The Best Way to Respond to Behavioral Interview Questions

An interview is your opportunity to showcase many of your skills and how they would transfer into the role or industry that you are applying to. In order to better understand the skills that you will bring to the table, you need to analyze situations when you learned or accomplished something.

Employers will often ask “behavioral” questions, or those that get at how you behaved in certain situations in the past. Examples of common behavioral questions are:

Tell me about a time when you didn’t see eye to eye with a supervisor.
Describe a time when you went above and beyond in your work.
Share an ethical dilemma that you’ve faced and how you handled it.

The reason employers ask this type of questions is because the best predictor of your future behavior is your past behavior. Think about which you’d rather hear: a general statement about how a job candidate would likely handle a situation, or a specific story demonstrating how they’ve dealt with something similar in the past. My guess is that you’d probably prefer the more specific demonstration of skills! That’s where the STAR method comes into play.

Use the STAR method to both identify skills and concisely structure stories for a behavioral interview:

SITUATION: DESCRIBE THE BACKGROUND TO SET THE STORY UP.
TASK: DESCRIBE YOUR TASK AT HAND.
ACTION: EXPLAIN THE ACTIONS YOU TOOK.
RESULT: COMMUNICATE THE RESULTS OF YOUR EFFORTS.

For example:

Q. Describe a time when you had to see a project through from start to finish.

A. In my previous role, our team decided it was time to update to a mobile-friendly website with an updated look and less content. We had a tight budget and timeline of $10,000 and 6 months to make a transition happen. (Situation) I was responsible for leading the website transition, by hiring a design team, planning and editing the content, and working with the design team to build the site to our branding specifications. (Task) I worked diligently to get three RFPs from designers and form a committee to help plan what content needed to be included on the new site. I then spent two months editing all text content to hand over, along with brand guidelines, to the selected design team. I met bi-weekly with the design team for three months to review their progress and provide feedback. (Action) At the conclusion of five months, we had a new mobile-friendly website up and running with streamlined, edited content and design. Best of all, we came in under budget at $7,000. (Result)
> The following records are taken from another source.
(** A turn that reads a piece of the stream. *)
Lemma piece_turn (L : NetLaws) n part data bs part' t rest c sv s ks ops evs s' :
  EnvLaws kSohWire → up (conn_fd c) → hears n part (sess c) → 0 < n → n + zlen bs ≤ two64 →
  client_orders n bs → part ++ data = wires bs ++ part' → incomplete part' → zlen (part ++ data) < two64 - 7 →
  (bs = [] → answered_by t (sess c)) →
  serves sv s → keys_within ks (as_book s) → app_ops (read_back <$> bs) (as_id s) = Ok ops →
  feed_ok ks (ops ++ rest) → total (as_book s) + submitted_qty (ops ++ rest) < two63 →
  a_apps (matcher_ sv) (read_back <$> bs) s = Ok (evs, s') → out_seq_ (sess c) + 1 + zlen evs < two64 →
  ∃ c' sv' ks' stream, session_turn (Received data t) c sv = Ok (false, c', sv') ∧ serves sv' s' ∧ matcher_ sv' = matcher_ sv ∧
    (keys_within ks' (as_book s') ∧ feed_ok ks' rest ∧ total (as_book s') + submitted_qty rest < two63) ∧
    as_id s' = foldl (λ id op, next_id (Some op) id) (as_id s) ops ∧
    conn_fd c' = conn_fd c ∧ hears (n + zlen bs) part' (sess c') ∧ wire c' = wire c ++ stream ∧
    says (sess c) stream (sess c') evs ∧ out_seq_ (sess c') ≤ out_seq_ (sess c) + 1 + zlen evs ∧
    ∃ s1, read_timers bs (sess c) s1 ∧ asked t s1 (sess c').
Proof.
  intros Henv Hup Ht Hn Hle Hbs Hdata Hpart Hz Hby Hs Hks Hops Hf Htot Habs Hlt.
  destruct (on_piece n part data bs part' (sess c) Ht Hn Hle Hbs Hdata Hpart Hz) as (s1 & He1 & Ht1 & Ho1 & Hrt).
  assert (answered_by t s1) as Hby1.
  { destruct Hrt as [Hc Hrt]. unfold answered_by in *. rewrite Hc. destruct bs; [|by rewrite Hrt].
    destruct Hrt as [-> ->]. by apply Hby. }
  assert (zlen (wires bs) < two64 - 7) as Hzw.
  { rewrite Hdata, zlen_app in Hz. pose proof (zlen_nonneg part'). lia. }
  destruct (finish_turn L (n + zlen bs) part' [] bs rest t c sv s s1 ks ops evs s')
    as (ws & s2 & c1 & sv1 & c' & sv' & ks' & stream & He2 & He3 & He4 & Hs' & Hm & Hrest & Hid & Hfd & Ht' & Hw & Hsay & Ho & Ha); try done;
    [by apply says_nil|by eapply orders_clean|lia|].
  rewrite Ho1 in Ho.
  exists c', sv', ks', stream. unfold session_turn, session_input. cbn [session_read]. rewrite He1. cbn [rbind]. rewrite He2.
  cbn [out Session.app disconnect Datatypes.app orb rbind] in *. rewrite He3. cbn [rbind]. do 10 (split; [done|]). by exists s1.
Qed.

(** A turn without input. *)
Lemma idle_turn (L : NetLaws) n part t c sv s :
  EnvLaws kSohWire → up (conn_fd c) → hears n part (sess c) → answered_by t (sess c) → serves sv s →
  out_seq_ (sess c) + 1 < two64 →
  ∃ c' k stream, session_turn (Idle t) c sv = Ok (false, c', Nat.iter k count_out sv) ∧
    conn_fd c' = conn_fd c ∧ hears n part (sess c') ∧ wire c' = wire c ++ stream ∧
    says (sess c) stream (sess c') [] ∧ out_seq_ (sess c') ≤ out_seq_ (sess c) + 1 ∧ asked t (sess c) (sess c').
Proof.
  intros Henv Hup Ht Hby Hs Hlt. destruct (tick_talks n part t (sess c) Henv Ht Hby Hlt) as (ws & s2 & He2 & Ht2 & Hsay2 & Ho2 & Ha2).
  destruct (write_out_up L ws (set_sess s2 c) sv Hup) as (c1 & He3 & Hw3 & Hc3 & Hfd3). cbn [sess set_sess conn_fd wire] in *.
  exists c1, (length ws), (mjoin ws). unfold session_turn, session_input. cbn [session_read]. rewrite He2.
  cbn [out Session.app disconnect orb rbind]. rewrite He3. cbn [rbind orb handle_apps]. rewrite Hc3. done.
Qed.
(* ===== verification/Pieces.v ===== *)
(** * A whole conversation

    One connection from the client's Logon to the reports of its last order.
    The client's bytes arrive in any pieces, between any polls that find
    nothing or are interrupted. The theorem says what the client reads,
    whatever the clocks show as long as the client does not stay silent for a
    test window, and however the socket splits the writes. *)

From S2P Require Import Prelude Types PriceLevel SortedMap OrderBook BookRep BookProps ProRata Matcher FillProps MatchSpec MatchProps SubmitProps TradeProps Engine Text Messages Serializer Parser ParserProps CodecProps CodecTheorems Session SessionProps Resend UtcClock SessionTheorems Server ServerTheorems Reports Conversation.

(** ** What arrives *)

Definition delivered (rs : list Ready) : bytes :=
  mjoin ((λ r, match r with Received data _ => data | _ => [] end) <$> rs).

(** How many of the messages [bs] are whole in [buf], and what is left. *)
Fixpoint cut (buf : bytes) (bs : list (list (Z * bytes))) : nat * bytes :=
  match bs with
  | [] => (0%nat, buf)
  | b :: bs =>
      let w := build kSohWire b in
      if (length w <=? length buf)%nat then let '(k, part) := cut (drop (length w) buf) bs in (S k, part)
      else (0%nat, buf)
  end.

(** The client is not silent for [W]: in any turn that completes no message,
    the clock is less than [W] past those of the turns since the last one that
    did ([quiet]). *)
Fixpoint paced (W : Z) (quiet : list Z) (part : bytes) (bs : list (list (Z * bytes))) (rs : list Ready) : Prop :=
  match rs with
  | [] => True
  | Interrupted :: rs => paced W quiet part bs rs
  | Idle t :: rs => Forall (λ t', t - t' < W) quiet ∧ paced W (t :: quiet) part bs rs
  | Received data t :: rs =>
      match cut (part ++ data) bs with
      | (O, part) => Forall (λ t', t - t' < W) quiet ∧ paced W (t :: quiet) part bs rs
      | (k, part) => paced W [t] part (drop k bs) rs
      end
  | _ => False
  end.

(** Before the Logon is whole nothing is timed. *)
Fixpoint in_pace (W : Z) (part : bytes) (logon : list (Z * bytes)) (bs : list (list (Z * bytes))) (rs : list Ready) : Prop :=
  match rs with
  | [] => True
  | Interrupted :: rs | Idle _ :: rs => in_pace W part logon bs rs
  | Received data t :: rs =>
      match cut (part ++ data) (logon :: bs) with
      | (O, part) => in_pace W part logon bs rs
      | (S k, part) => paced W [t] part (drop k bs) rs
      end
  | _ => False
  end.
Most people forget to include the “R” in STAR. What was the outcome of all your hard work? It’s great if you can provide quantitative results as in the example above, but in some cases, qualitative results would be just as impactful.

Keep your answers to 1.5-2 minutes per story, hitting the highlights with the STAR method. If you find yourself rambling, or ending much earlier than that, go back to the STAR method and make sure you’ve concisely but specifically hit on each point.